Docker-Based Architecture¶
Kubiya SDK is built on a Docker-first architecture that lets you leverage existing container images as the building blocks for all your tools. This approach eliminates the need to write complex business logic from scratch and provides scalability, portability, and infrastructure flexibility.
Core Architecture Principles¶
- Docker Images as Tool Foundation: Every tool in Kubiya is backed by a Docker image
- Infrastructure Independence: Run your tools on any infrastructure that supports Docker (local, Kubernetes, cloud)
- Declarative Tool Definition: Define inputs, outputs, and Docker configuration in a simple, declarative way
- Seamless Workflow Integration: Combine Docker-based tools into powerful workflows
Creating Tools with Docker Images¶
The heart of Kubiya's architecture is the ability to use any Docker image as a foundation for your tools. Here's a real example:
from kubiya_sdk import tool
@tool(image="python:3.12-slim")
def process_text(text: str) -> str:
"""Process text using a Python-based tool"""
return text.upper()
In this simple example, the tool uses the python:3.12-slim Docker image. Kubiya handles:
- Pulling the image if needed
- Creating a container with the right environment
- Executing your code within the container
- Passing input/output between your workflow and the container
Pre-Configured Image Profiles¶
Kubiya provides ready-to-use image profiles for common use cases:
from kubiya_sdk import tool, Image
# Data science tools using specialized packages
@tool(image=Image.Python.DATA_SCIENCE)
def analyze_data(data: str) -> dict:
"""Analyze data using pandas, numpy, sklearn"""
import pandas as pd
import numpy as np
from sklearn.cluster import KMeans
# Data analysis code here...
return {"result": "analysis complete"}
# Web tools for API integration
@tool(image=Image.Python.WEB)
def fetch_data(url: str) -> dict:
"""Fetch data from a web API"""
import requests
response = requests.get(url)
return response.json()
# AWS tools for cloud operations
@tool(image=Image.Python.AWS)
def list_s3_buckets() -> list:
"""List all S3 buckets"""
import boto3
s3 = boto3.client('s3')
response = s3.list_buckets()
return [bucket['Name'] for bucket in response['Buckets']]
Each profile automatically includes the necessary packages without you having to specify them manually.
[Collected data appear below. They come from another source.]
(* ===== verification/Umalloc.v ===== *)
(** * Umalloc: the user memory allocator

    Models user/umalloc.c.  A block is a header of 16 bytes, the link to the next
    free block and the size in units of 16 bytes, header included, followed by the
    memory handed out.  Pointers are addresses; [ubase] is the address of the static
    header [base].  sbrk() is a parameter. *)
From S2P Require Import Prelude Mem.

(** A process as malloc() and sbrk() see it. *)
Record uproc : Type := mkuproc {
  up_mem : mem;          (* its memory *)
  up_freep : Z;          (* freep, 0 until the first malloc() *)
  up_brk : Z;            (* its size, moved by sbrk() *)
}.
#[export] Instance eta_uproc : Settable uproc := fun s => mkuproc (up_mem s) (up_freep s) (up_brk s).

(** union header *)
Definition HEADER : Z := 16.         (* sizeof(Header) *)
Definition hptr (p : Z) (m : mem) : Z := ld64 p m.
Definition hsize (p : Z) (m : mem) : Z := load_le 4 (p + 8) m.
Definition set_hptr (p v : Z) (m : mem) : mem := st64 p v m.
Definition set_hsize (p v : Z) (m : mem) : mem := store_le 4 (p + 8) (u32 v) m.

Definition umod (f : mem -> mem) : M uproc unit := modify (fun s => s <| up_mem := f (up_mem s) |>).

(** p + n on a pointer to a header *)
Definition hadd (p n : Z) : Z := u64 (p + n * HEADER).

(** The for loop of [ufree]: where bp belongs. *)
Fixpoint find_place (k : nat) (bp p : Z) : M uproc Z :=
  match k with
  | O => fail EHang
  | S k' =>
      next <- gets (fun s => hptr p (up_mem s)) ;;
      if (p <? bp) && (bp <? next) then ret p
      else if (next <=? p) && ((p <? bp) || (bp <? next)) then ret p
      else find_place k' bp next
  end.
(** What an image of the files [xs] is: the kernel reads the superblock, the root
    directory and each file; no block belongs to two files; the free map has the
    blocks in use and no other. *)
Record image_of (img : list (list Z)) (xs : list (list Z * list Z)) : Prop := {
  im_length : length img = Z.to_nat FSSIZE;
  im_super : sector img 1 = Some (put_sb the_sb zeroes);
  im_root : let dir := dots ++ entries 2 xs in holds_file img ROOTINO T_DIR ((len dir / BSIZE + 1) * BSIZE) dir;
  im_files : forall k x, xs !! k = Some x -> holds_file img (2 + Z.of_nat k) T_FILE (len x.2) x.2;
  im_apart : forall i j d d' b, 1 <= i <= 1 + len xs -> 1 <= j <= 1 + len xs -> inode_at img i d -> inode_at img j d' ->
    b ∈ blocks_of img d -> b ∈ blocks_of img d' -> i = j;
  im_bitmap : exists fb bm, 46 <= fb <= FSSIZE /\ sector img 45 = Some bm /\
    (forall b, 0 <= b < FSSIZE -> map_bit bm b = (b <? fb)) /\
    forall i d b, 1 <= i <= 1 + len xs -> inode_at img i d -> b ∈ blocks_of img d -> 46 <= b < fb;
}.

Lemma built_image c root gs xs bm : built c (root :: gs) -> f_type root = T_DIR ->
  f_data root = dots ++ entries 2 xs -> f_size root = (len (f_data root) / BSIZE + 1) * BSIZE -> Forall2 is_source xs gs ->
  sector (co_img c) 45 = Some bm -> (forall b, 0 <= b < FSSIZE -> map_bit bm b = (b <? mk_freeblock (co_mk c))) -> image_of (co_img c) xs.
Proof.
  intros [H1 H2 H3 H4 H5 H6 H7 H8] Ht Hd Hs Hgs Hbm Hbits. pose proof (Forall2_length _ _ _ Hgs) as Hlen.
  assert (forall i, 1 <= i <= 1 + len xs -> exists f, (root :: gs) !! Z.to_nat (i - 1) = Some f /\ file_ok (co_img c) (mk_freeblock (co_mk c)) i f) as Hf.
  { intros i Hi. destruct (lookup_lt_is_Some_2 (root :: gs) (Z.to_nat (i - 1))) as [f Hf]; [cbn; lia|]. exists f. split; [done|].
    specialize (H6 _ _ Hf). by replace (1 + Z.of_nat (Z.to_nat (i - 1))) with i in H6 by lia. }
  constructor.
  - apply H5.
  - done.
  - cbv zeta. rewrite <- Hd, <- Ht, <- Hs. apply (file_held _ (mk_freeblock (co_mk c))). apply (H6 0%nat root eq_refl).
  - intros k x Hx. destruct (Forall2_lookup_l _ _ _ _ _ Hgs Hx) as (f & Hk & Hft & Hfz & Hfd). rewrite <- Hft, <- Hfz, <- Hfd.
    apply (file_held _ (mk_freeblock (co_mk c))). specialize (H6 (S k) f Hk). by replace (1 + Z.of_nat (S k)) with (2 + Z.of_nat k) in H6 by lia.
  - intros i j d d' b Hi Hj Hdi Hdj Hb Hb'. destruct (Hf i Hi) as (f & Ef & Hfi). destruct (Hf j Hj) as (g & Eg & Hfj).
    pose proof (H7 _ _ _ _ b Ef Eg (blocks_owned _ _ _ _ _ _ Hfi Hdi Hb) (blocks_owned _ _ _ _ _ _ Hfj Hdj Hb')). lia.
  - exists (mk_freeblock (co_mk c)), bm. split_and!; [apply H5|apply H5|done|done|]. intros i d b Hi Hdi Hb.
    destruct (Hf i Hi) as (f & _ & Hfi). eapply own_range; [exact Hfi|]. by eapply blocks_owned.
Qed.
(** main() of 2.c *)
Definition part_main (fuel : nat) (args : list (list Z)) : M S Z :=
  match args with
  | arg :: arg2 :: arg3 :: _ =>
      src <- x_open arg 0 ;;
      if src =? -1 then x_perror ;; ret (-1) else
      name <- output_name "Assignment/2_" arg ;;
      x_mkdir (cstr "Assignment") ;;
      dst <- x_open name OUT_FLAGS ;;
      if dst =? -1 then x_perror ;; ret (-1) else
      e <- x_lseek src 0 SEEK_END ;;
      let a := nth 0 arg2 0 - 48 in
      let b := nth 0 arg3 0 - 48 in
      if a =? 0 then fail EUndef else
      let length := Z.quot (i32 e) a in
      if negb (i32 (b * length) =? b * length) then fail EUndef else
      x_lseek src (b * length) SEEK_SET ;;
      to_read <- (if u64 length <? 1024 then x_lseek src (- length) SEEK_CUR ;; ret length
                  else x_lseek src (i64 (-1024)) SEEK_CUR ;; ret 1024) ;;
      x_lseek dst 0 SEEK_SET ;;
      reverse_loop fuel src dst length to_read 0 ;;
      x_newline ;;
      x_close src ;;
      x_close dst ;;
      ret 0
  | _ => fail EUndef
  end.

(** main() of gen.c *)
Definition gen_main : M S unit :=
  dst <- x_open (cstr "input.txt") OUT_FLAGS ;;
  for_each (seq 0 (1024 * 1024)) (fun _ => x_write dst (take 1023 msg) ;; ret tt).

(** ** 3.c *)

(** write(1, s, n) of a string constant: at most its bytes and its NUL *)
Definition say (s : string) (n : nat) : M S unit :=
  let l := cstr s ++ [0] in
  if (length l <? n)%nat then fail EUndef else x_write 1 (take n l) ;; ret tt.

Definition yes_no (b : bool) : M S unit := if b then say ("Yes" ++ nl) 5 else say ("No" ++ nl) 4.

(** st_mode & bit, for the nine bits S_IRUSR .. S_IXOTH, with the length each label is
    written with *)
Definition labels (what : string) : list (string * Z) :=
  [("User has read permission on " ++ what ++ ": ", 8); ("User has write permission on " ++ what ++ ": ", 7);
   ("User has execute permission on " ++ what ++ ": ", 6); ("Group has read permission on " ++ what ++ ": ", 5);
   ("Group has write permission on " ++ what ++ ": ", 4); ("Group has execute permission on " ++ what ++ ": ", 3);
   ("Others has read permission on " ++ what ++ ": ", 2); ("Others has write permission on " ++ what ++ ": ", 1);
   ("Others has execute permission on " ++ what ++ ": ", 0)]%string.

Fixpoint permissions (ls : list (string * Z)) (ns : list nat) (mode : Z) : M S unit :=
  match ls, ns with
  | (s, bit) :: ls', n :: ns' => say s n ;; yes_no (Z.testbit mode bit) ;; permissions ls' ns' mode
  | _, _ => ret tt
  end.

Definition file_lengths : list nat := [44; 45; 47; 45; 46; 48; 46; 47; 49]%nat.
Definition dir_lengths : list nat := [40; 41; 43; 41; 42; 44; 42; 43; 45]%nat.

(** One of the three reports; [Some status] when main() returns from it. *)
Definition report (path : list Z) (what : string) (ns : list nat) : M S (option Z) :=
  r <- x_stat path ;;
  if r.1 =? -1 then x_perror ;; ret (Some (-1))
  else permissions (labels what) ns r.2 ;; ret None.
(* ===== verification/Courses.v ===== *)
(** * Courses: the course registration simulation, Assignment 5/Q1

    Models Assignment 5/Q1/main.c and defs.h with the threads of [Threads]: main(), a
    thread per course and a thread per student.  Floating-point numbers are a
    parameter: their type [F], and [percent], the product of an interest, a calibre and 100
    as an int. *)
From S2P Require Import Prelude Threads Scanf.

(** ** Data (defs.h) *)

(** A TA's own lock is [MTa]; ta_list[i].course_id is only ever -1. *)
Record ta : Type := mkta { ta_id : Z; ta_course : Z; ta_turns : Z }.
#[export] Instance eta_ta : Settable ta := fun t => mkta (ta_id t) (ta_course t) (ta_turns t).

Record lab : Type := mklab { lab_id : Z; lab_name : list Z; lab_num : Z; lab_max : Z; lab_tas : list ta }.
#[export] Instance eta_lab : Settable lab := fun l => mklab (lab_id l) (lab_name l) (lab_num l) (lab_max l) (lab_tas l).

Record course (F : Type) : Type := mkcourse {
  cs_name : list Z;
  cs_interest : F;
  cs_slots : Z;
  cs_num_labs : Z;
  cs_labs : list Z;            (* lab_list, which nothing reads *)
  cs_end : Z;
  cs_attending : Z;
}.
Arguments mkcourse {F}.
Arguments cs_name {F}.
Arguments cs_interest {F}.
Arguments cs_slots {F}.
Arguments cs_num_labs {F}.
Arguments cs_labs {F}.
Arguments cs_end {F}.
Arguments cs_attending {F}.
#[export] Instance eta_course F : Settable (course F) := fun c =>
  mkcourse (cs_name c) (cs_interest c) (cs_slots c) (cs_num_labs c) (cs_labs c) (cs_end c) (cs_attending c).

Record student (F : Type) : Type := mkstudent { sd_id : Z; sd_prefs : list Z; sd_calibre : F; sd_time : Z }.
Arguments mkstudent {F}.
Arguments sd_id {F}.
Arguments sd_prefs {F}.
Arguments sd_calibre {F}.

(** The lines that are printed *)
Inductive event : Type :=
  | ENone (course : list Z)                         (* doesn't have any TA's eligible *)
  | ETa (ta lab : nat) (course : list Z) (nth : Z)  (* allocated for nth TA ship *)
  | ESeats (course : list Z) (slots : Z)
  | EStart (course : list Z) (filled slots : Z)
  | ELeft (ta : nat) (lab course : list Z)
  | EFilled (student : Z)
  | EChange (student : Z) (from : list Z) (i : Z) (to : list Z) (j : Z)
  | ESeat (student : Z) (course : list Z)
  | EChosen (student : Z) (course : list Z)
  | EWithdrawn (student : Z) (course : list Z)
  | EFailed (student : Z)
  | EExit.
(* ===== verification/Server.v ===== *)
(** * Server: the dictionary server, Assignment 5/Q3

    Models Assignment 5/Q3/server.cpp with the threads of [Threads]: main(), which
    accepts connections, and its worker threads.  The log the server writes to its own
    standard output is left out. *)
From S2P Require Import Prelude Threads Scanf.

(** ** Data *)

Record LockedString : Type := mkls { ls_str : list Z; ls_empty : bool; ls_index : Z }.
#[export] Instance ls_eq_dec : EqDecision LockedString.
Proof. solve_decision. Defined.
#[export] Instance eta_ls : Settable LockedString := fun x => mkls (ls_str x) (ls_empty x) (ls_index x).

(** dict, requestsList.queueInternal, how many connections were accepted, what was sent
    on each, and which are closed.  A connection is named by its number. *)
Record server : Type := mkserver {
  sv_dict : list LockedString;
  sv_queue : list nat;
  sv_accepted : nat;
  sv_sent : list (nat * list Z);
  sv_closed : list nat;
}.
#[export] Instance eta_server : Settable server := fun s =>
  mkserver (sv_dict s) (sv_queue s) (sv_accepted s) (sv_sent s) (sv_closed s).

(** dict[i].lock, requestsList.queue_lock, cond_lock and cond *)
Inductive sync : Type := MStr (i : nat) | MQueue | MCond | VQueue.
#[export] Instance server_sync_eq_dec : EqDecision sync.
Proof. solve_decision. Defined.
#[export] Instance server_sync_countable : Countable sync.
Proof.
  apply (inj_countable'
    (fun x => match x with MStr i => (0, i) | MQueue => (1, 0) | MCond => (2, 0) | VQueue => (3, 0) end%nat)
    (fun y => match y with (0, i) => MStr i | (1, _) => MQueue | (2, _) => MCond | (_, _) => VQueue end%nat)).
  by intros [].
Defined.

Inductive label : Type := LMain | LSpawn (i : nat) | LAccept | LWorker (w : nat) | LClear (w fd i : nat).

Abbreviation cstr := bytes_of_string.

(** ** The text of a request *)

(** isspace() *)
Definition is_space (c : Z) : bool := (c =? 32) || ((9 <=? c) && (c <=? 13)).

(** The words operator>> takes from the stream *)
Fixpoint words_from (cur : list Z) (s : list Z) : list (list Z) :=
  match s with
  | [] => match cur with [] => [] | _ => [rev cur] end
  | c :: s' =>
      if is_space c then match cur with [] => words_from [] s' | _ => rev cur :: words_from [] s' end
      else words_from (c :: cur) s'
  end.
Definition words : list Z -> list (list Z) := words_from [].

(** ss >> word: at the end of the stream [word] stays as it was. *)
Definition extract (ws : list (list Z)) (word : list Z) : list (list Z) * list Z :=
  match ws with [] => ([], word) | w :: ws' => (ws', w) end.

Definition is_digit (c : Z) : bool := (48 <=? c) && (c <=? 57).
Fixpoint digits_value (acc : Z) (s : list Z) : Z :=
  match s with c :: s' => if is_digit c then digits_value (acc * 10 + (c - 48)) s' else acc | [] => acc end.

(** stoi(): [None] for the exceptions invalid_argument and out_of_range *)
Definition stoi (s : list Z) : option Z :=
  let '(sign, t) := match s with 45 :: t => (-1, t) | 43 :: t => (1, t) | _ => (1, s) end in
  match t with
  | c :: _ =>
      if is_digit c then let v := sign * digits_value 0 t in if (v <? - 2 ^ 31) || (2 ^ 31 <=? v) then None else Some v
      else None
  | [] => None
  end.

(** strcmp(request.c_str(), "clear") == 0 *)
Fixpoint until_nul (s : list Z) : list Z :=
  match s with [] => [] | c :: s' => if c =? 0 then [] else c :: until_nul s' end.

Section Server.
(** The connections that arrive: [None] when accept() fails; then what read() of at most
    buff_sz - 1 bytes gives, [None] when it fails.  The thread ids as text; the number of
    workers; whether socket() and bind() succeed. *)
Context (arrivals : list (option (option (list Z)))).
Context (thread_id : nat -> list Z) (num_workers : nat) (socket_ok bind_ok : bool).

Notation prog := (prog server label sync).

(** An exception that nothing catches, and exit(-1), end the process. *)
Definition terminate {A} : M server A := fail (EPanic "terminate").

(** dict[i]; the index of a vector is not checked. *)
Definition getls (i : nat) : M server LockedString := l <- gets sv_dict ;; aget l (Z.of_nat i).
Definition setls (i : nat) (f : LockedString -> LockedString) : M server unit :=
  l <- gets sv_dict ;; x <- aget l (Z.of_nat i) ;; l <- aset l (Z.of_nat i) (f x) ;; modify (fun s => s <| sv_dict := l |>).

(** ** class LockedString *)

Definition UpdateString (i : nat) (new_str : list Z) (k : Z -> prog) : prog :=
  Act (getls i) (fun x =>
  if ls_empty x then k (-1) else
  Lock (MStr i) (
  Act (setls i (fun x => x <| ls_str := new_str |>)) (fun _ =>
  Unlock (MStr i) (k 0)))).

Definition InsertString (i : nat) (new_str : list Z) (k : Z -> prog) : prog :=
  Act (getls i) (fun x =>
  if negb (ls_empty x) then k (-1) else
  Lock (MStr i) (
  Act (setls i (fun x => x <| ls_str := new_str |>)) (fun _ =>
  Act (setls i (fun x => x <| ls_empty := false |>)) (fun _ =>
  Unlock (MStr i) (k 0))))).

Definition GetString (i : nat) (k : list Z -> prog) : prog :=
  Lock (MStr i) (
  Act (getls i) (fun x =>
  Unlock (MStr i) (k (ls_str x)))).

Definition isEmpty (i : nat) (k : bool -> prog) : prog := Act (getls i) (fun x => k (ls_empty x)).

(** Both strings, with both locks held *)
Definition swap_append (i j : nat) (k : prog) : prog :=
  Act (getls i) (fun x =>
  Act (getls j) (fun y =>
  Act (setls i (fun z => z <| ls_str := ls_str z ++ ls_str y |>)) (fun _ =>
  Act (setls j (fun z => z <| ls_str := ls_str z ++ ls_str x |>)) (fun _ => k)))).

Definition concat (i j : nat) (k : Z -> prog) : prog :=
  Act (getls j) (fun y =>
  if ls_empty y then k (-1) else
  Act (getls i) (fun x =>
  if ls_empty x then k (-1) else
  Act (x <- getls i ;; y <- getls j ;; ret (ls_index x, ls_index y)) (fun ij =>
  if ij.1 <? ij.2 then
    Lock (MStr i) (Lock (MStr j) (swap_append i j (Unlock (MStr j) (Unlock (MStr i) (k 0)))))
  else if ij.2 <? ij.1 then
    Lock (MStr j) (Lock (MStr i) (swap_append i j (Unlock (MStr i) (Unlock (MStr j) (k 0)))))
  else
    Lock (MStr i) (
    Act (setls i (fun z => z <| ls_str := ls_str z ++ ls_str z |>)) (fun _ =>
    Unlock (MStr i) (k 0)))))).

Definition Remove (i : nat) (k : Z -> prog) : prog :=
  Act (getls i) (fun x =>
  if ls_empty x then k (-1) else
  Lock (MStr i) (
  Act (setls i (fun x => x <| ls_str := [] |>)) (fun _ =>
  Act (setls i (fun x => x <| ls_empty := true |>)) (fun _ =>
  Unlock (MStr i) (k 0))))).

(** ** WorkerThread() *)

Definition send_string_on_socket (fd : nat) (s : list Z) : M server unit :=
  modify (fun v => v <| sv_sent := sv_sent v ++ [(fd, s)] |>).

Definition SenderWrapper (w fd : nat) (s : list Z) (k : prog) : prog :=
  Act (send_string_on_socket fd (thread_id w ++ cstr " : " ++ s)) (fun _ => k).

(** The end of a request *)
Definition finish (w fd : nat) : prog :=
  Act (modify (fun v => v <| sv_closed := sv_closed v ++ [fd] |>)) (fun _ => Jump (LWorker w)).

(** The request of connection [fd]: a failed read() stores a byte in front of the string. *)
Definition read_string_from_socket (fd : nat) : M server (list Z) :=
  match arrivals !! fd with Some (Some (Some r)) => ret r | _ => fail EUndef end.

(** A key is used as an index; [check_key] is the access that is out of range. *)
Definition check_key (key : Z) : M server nat :=
  l <- gets sv_dict ;; aget l key ;; ret (Z.to_nat key).

Definition command (w fd : nat) (type : list Z) (key : Z) (value : list Z) : prog :=
  if decide (type = cstr "insert") then
    Act (check_key key) (fun i =>
    InsertString i value (fun status =>
    SenderWrapper w fd (if status =? -1 then cstr "Key already exists" else cstr "Insertion successful") (finish w fd)))
  else if decide (type = cstr "update") then
    Act (check_key key) (fun i =>
    UpdateString i value (fun status =>
    if status =? -1 then SenderWrapper w fd (cstr "Key does not exist") (finish w fd)
    else GetString i (fun r => SenderWrapper w fd r (finish w fd))))
  else if decide (type = cstr "fetch") then
    Act (check_key key) (fun i =>
    isEmpty i (fun e =>
    if e then SenderWrapper w fd (cstr "Key does not exist") (finish w fd)
    else GetString i (fun r => SenderWrapper w fd r (finish w fd))))
  else if decide (type = cstr "concat") then
    Act (match stoi value with Some key2 => ret key2 | None => terminate end) (fun key2 =>
    Act (i <- check_key key ;; j <- check_key key2 ;; ret (i, j)) (fun ij =>
    concat ij.1 ij.2 (fun status =>
    if status =? -1 then
      SenderWrapper w fd (cstr "Concat failed as at least one of the keys does not exist") (finish w fd)
    else
      GetString ij.2 (fun r =>
      GetString ij.1 (fun _ => GetString ij.2 (fun _ =>     (* for the log *)
      SenderWrapper w fd r (finish w fd)))))))
  else if decide (type = cstr "delete") then
    Act (check_key key) (fun i =>
    isEmpty i (fun e =>
    if e then SenderWrapper w fd (cstr "No such key exists") (Remove i (fun _ => finish w fd))
    else Remove i (fun _ => finish w fd)))
  else SenderWrapper w fd (cstr "Invalid request") (finish w fd).

Definition handle (w fd : nat) (request : list Z) : prog :=
  if decide (until_nul request = cstr "clear") then Jump (LClear w fd 0) else
  let '(ws, word) := extract (words request) [] in
  let type := word in
  let '(ws, word) := extract ws word in
  Act (match stoi word with Some key => ret key | None => terminate end) (fun key =>
  let value := if decide (type <> cstr "delete" /\ type <> cstr "fetch") then (extract ws word).2 else [] in
  command w fd type key value).

(** The loop of "clear" over the dictionary, from [i] *)
Definition clear (w fd i : nat) : prog :=
  if (100 <=? i)%nat then Act (send_string_on_socket fd (cstr "cleared")) (fun _ => finish w fd)
  else Remove i (fun _ => Jump (LClear w fd (S i))).

(** The loop once the worker has its connection: the request is read and answered *)
Definition reading (w fd : nat) : prog := Act (read_string_from_socket fd) (fun request => handle w fd request).

(** The rest of the loop after pthread_cond_wait() *)
Definition serve (w : nat) : prog :=
  Unlock MCond (
  Lock MQueue (
  Act (q <- gets sv_queue ;; match q with [] => fail EUndef | fd :: _ => ret fd end) (fun fd =>
  Act (modify (fun v => v <| sv_queue := tail (sv_queue v) |>)) (fun _ =>
  Unlock MQueue (
  reading w fd))))).

Definition worker (w : nat) : prog := Lock MCond (Wait VQueue MCond false (fun _ => serve w)).

(** ** main() *)

Definition accept : M server nat :=
  n <- gets sv_accepted ;;
  match arrivals !! n with
  | None => fail EHang
  | Some None => terminate
  | Some (Some _) => modify (fun v => v <| sv_accepted := S n |>) ;; ret n
  end.

Definition set_indices (l : list LockedString) : list LockedString :=
  imap (fun i x => x <| ls_index := Z.of_nat i |>) l.

Definition code (l : label) : prog :=
  match l with
  | LMain => Act (modify (fun v => v <| sv_dict := set_indices (sv_dict v) |>)) (fun _ => Jump (LSpawn 0))
  | LSpawn i =>
      if (num_workers <=? i)%nat then
        Act (if socket_ok && bind_ok then ret tt else terminate) (fun _ => Jump LAccept)
      else Spawn (LWorker i) (fun _ => Jump (LSpawn (S i)))
  | LAccept =>
      Act accept (fun fd =>
      Lock MQueue (
      Act (modify (fun v => v <| sv_queue := sv_queue v ++ [fd] |>)) (fun _ =>
      Unlock MQueue (
      Signal VQueue (Jump LAccept)))))
  | LWorker w => worker w
  | LClear w fd i => clear w fd i
  end.

(** dict(100); index has no value before main() *)
Definition before (junk : nat -> Z) : server :=
  mkserver ((fun i => mkls [] true (junk i)) <$> seq 0 100) [] 0 [] [].

(** ** Locks are taken in the order of the keys *)

Inductive ghost : Type := Boot | Idle.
Custom Docker Image Configuration¶
You can create custom Docker configurations to meet specific needs:
from kubiya_sdk import tool, Image
# Create a custom image profile
custom_profile = Image.Custom.create(
image="python:3.11-slim",
requirements=["requests", "beautifulsoup4", "lxml"]
)
@tool(image=custom_profile)
def scrape_website(url: str) -> dict:
"""Scrape content from a website"""
import requests
from bs4 import BeautifulSoup
response = requests.get(url)
soup = BeautifulSoup(response.text, 'lxml')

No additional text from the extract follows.